**EXERCISE**
Pick each line containing the word "Hbool" out of the data below.
----- EXERCISE MATERIAL -----
(** C36: Authentication fails closed. The server trusts bare headers only when
    no Supabase project, no public key and no secret is configured and
    [LOOMABASE_ALLOW_INSECURE_HEADERS] says true; with none of them configured
    and the switch unset it refuses to start; every other choice verifies
    signatures, and a shared secret has at least 32 bytes. *)
Theorem auth_fails_closed env fetch_jwks :
  (build_authenticator env fetch_jwks = Ok UseHeaders ↔
   unset env "LOOMABASE_SUPABASE_URL" ∧ unset env "SUPABASE_URL" ∧
   unset env "LOOMABASE_JWT_PUBLIC_KEY" ∧ unset env "LOOMABASE_JWT_SECRET" ∧
   (env "LOOMABASE_ALLOW_INSECURE_HEADERS" = Some "true" ∨
    env "LOOMABASE_ALLOW_INSECURE_HEADERS" = Some "1")) ∧
  (∀ a, build_authenticator env fetch_jwks = Ok (UseJwt a) →
   ∃ secret, env "LOOMABASE_JWT_SECRET" = Some secret ∧ (32 ≤ str_len secret)%N ∧
     jwt_secret a = str_bytes secret ∧
     jwt_policy a = {| cp_audience := nonempty_env env "LOOMABASE_JWT_AUDIENCE";
                       cp_issuer := nonempty_env env "LOOMABASE_JWT_ISSUER" |}).
Proof.
  unfold build_authenticator, unset, or_else.
  assert (env_bool env "LOOMABASE_ALLOW_INSECURE_HEADERS" = Ok true ↔
          env "LOOMABASE_ALLOW_INSECURE_HEADERS" = Some "true" ∨
          env "LOOMABASE_ALLOW_INSECURE_HEADERS" = Some "1") as Hbool.
  { unfold env_bool. destruct (env "LOOMABASE_ALLOW_INSECURE_HEADERS") as [v|];
      [|split; [done|by intros []]].
    case_decide as Hv; [by split; [intros _; destruct Hv as [->| ->]; auto|]|].
    case_decide; (split; [done|]); intros [[= ->]|[= ->]]; destruct Hv; auto. }
  assert (∀ url audience issuer a, build_supabase env fetch_jwks audience issuer url = Ok a →
    ∃ s r, a = UseSupabase s r) as Hsupa.
  { unfold build_supabase. intros url audience issuer a (jwks & _ & (s & _ & Hrest)%bind_ok)%bind_ok.
    destruct (or_else _ _); [injection Hrest as <-; by eexists _, _|].
    apply bind_ok in Hrest as (n & _ & Hrest). destruct (n =? 0)%N; [done|].
    injection Hrest as <-. by eexists _, _. }
  destruct (nonempty_env env "LOOMABASE_SUPABASE_URL") as [url|];
    [|destruct (nonempty_env env "SUPABASE_URL") as [url|]].
  1,2: split; [split; [by intros (? & ? & ?)%Hsupa|by intros (? & ? & _)]
              |by intros a (? & ? & ?)%Hsupa].
  destruct (nonempty_env env "LOOMABASE_JWT_PUBLIC_KEY") as [pem|].
  { split; [split; [by intros (? & _ & ?)%bind_ok|by intros (_ & _ & ? & _)]
           |by intros a (? & _ & ?)%bind_ok]. }
  destruct (nonempty_env env "LOOMABASE_JWT_SECRET") as [secret|] eqn:Hsecret.
  - split; [destruct (_ <? _)%N; split; [done|by intros (_ & _ & _ & ? & _)|done|by intros (_ & _ & _ & ? & _)]|].
    intros a. destruct (N.ltb_spec (str_len secret) 32); [done|]. intros [= <-].
    exists secret. unfold nonempty_env in Hsecret.
    destruct (env "LOOMABASE_JWT_SECRET") as [v|]; [|done].
    destruct (str_is_empty v); [done|]. injection Hsecret as ->.
    split_and!; [done|done| |];
      by destruct (nonempty_env env "LOOMABASE_JWT_AUDIENCE"),
                  (nonempty_env env "LOOMABASE_JWT_ISSUER").
  - rewrite <-Hbool. split.
    + destruct (env_bool env "LOOMABASE_ALLOW_INSECURE_HEADERS") as [[]|]; simpl; naive_solver.
    + by destruct (env_bool env "LOOMABASE_ALLOW_INSECURE_HEADERS") as [[]|].
Qed.
End theorems.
-----
**WRITTEN REPLY**
          env "LOOMABASE_ALLOW_INSECURE_HEADERS" = Some "1") as Hbool.
  - rewrite <-Hbool. split.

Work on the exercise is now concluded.